Step 15: Now I just need to cut my board. I go back downstairs (actual, now) to lumberyard and go to Saw Guy with my stamped paper. He has to run and help someone else so we wait. We wait some more. Dan is waiting in the car until…
Step 16: Dan gets impatient. We’ve got the boards, we’ve paid, we have our little pieces of paper and a saw is sitting right there. Why wait, he says. So he starts cutting it himself. No safety glasses, no blade protector guide thingamajig, no finger-safe blade. I start looking up the closest hospital from a safe spot behind a stack of wood because I’m pretty sure this is going to go south, quick. I alternate between looking up hospitals and taking pictures of Dan about to get injured, for the blog.

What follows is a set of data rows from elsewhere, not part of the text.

Lemma parse_members_print l :
  Forall (fun kv => parses_back kv.2) l -> forallb (fun kv => is_ascii kv.1 && plain_json kv.2) l = true -> l <> [] ->
  forall fuel depth r,
  (2 * length (commas (map (fun kv => print_member kv) l)) + 2 <= fuel)%nat ->
  depth + foldr Z.max 0 (map (fun kv => height kv.2) l) <= max_depth ->
  parse_members fuel depth (commas (map (fun kv => print_member kv) l) ++ "}" ++ r) = Parsed l r.
Proof.
  intros Hf. induction Hf as [|[k j] l Hj Hl IH]; intros Hp Hne fuel depth r Hfuel Hd; [done|].
  cbn [forallb fst snd] in Hp. apply andb_prop in Hp as [[Hk Hpj]%andb_prop Hpl]. cbn [map foldr fst snd] in *.
  rewrite commas_cons in *. rewrite !length_app in Hfuel. change (length (lit ":")) with 1%nat in Hfuel.
  destruct fuel as [|f]; [lia|]. cbn [parse_members].
  assert (Hkey : forall t, parse_key (quote k ++ ":" ++ print j ++ t) = Some (k, print j ++ t)).
  { intros t. unfold parse_key, quote. cbn [app skip_space]. change (is_space quot) with false. cbn iota.
    change (negb (bval quot =? 34)) with false. cbn iota. rewrite <-!app_assoc. cbn [app]. by rewrite unquote_quote. }
  rewrite <-!app_assoc, Hkey, Hj by (done || lia).
  destruct l as [|kv l]; [done|]. cbn [map] in *.
  change (parse_separator 125 (("," ++ commas (print_member kv :: map (fun kv => print_member kv) l)) ++ "}" ++ r))
    with (More (commas (print_member kv :: map (fun kv => print_member kv) l) ++ "}" ++ r)).
  rewrite length_app in Hfuel. change (length (lit ",")) with 1%nat in Hfuel. cbn iota beta.
  rewrite (IH Hpl) by (done || lia). done.
Qed.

Step 17: Saw Guy comes running over, declaring our activity “very dangerous!” (no sh!t Sherlock) and takes over cutting for Dan. He has exactly ZERO more safety equipment and, I’m sure, way less life insurance than Dan. But Dan relinquishes the death saw to Saw Guy. He cuts, he doesn’t lose any limbs or his life. The two boards were not exactly the same size like we asked, but it’ll do. We thank him. We leave.
Step 18: As we exit Hidden Narnia Lumberyard, we have to show the receipt to the guy at the exit. He doesn’t even look at the paper. He nods his approval and waves us on. I’m thinking at this point I could have just waved my grocery store receipt at him and skipped all the waiting upstairs.
Step 19: Start puzzling! I finished two 1000-piece puzzles in a month. I was a happy puzzler.
I give you this example as a way of saying that it’s not like we are on a permanent vacation here. Sure, we go to the beach and do nifty things like whale watching. But we also try to get through the normalcy of life just like everyone else, with the added challenge that foreign countries ALWAYS provide us with. Sometimes that feels awkward and like you are the first person EVER to have done what you are trying to do. And the process we have to go through is many times equally incomprehensible. We ask ourselves “why do they do it this way?” and we answer ourselves “because they did it this way yesterday”.
Thankfully, I’m fully versed in the “ask around if you don’t see it” concept, as well as the “pick out what you want but go somewhere else to pay” concept as well as the “after you pay, show the guy your receipt as you leave with the product because evidently you can’t be trusted” concept. (#Costco) It’s been done in various locations around the world. When you travel a lot you eventually find familiarity in the differences.
After the Great Puzzle Board Treasure Hunt of 2019, we got home and Dan and I … wait for it… went into the pool.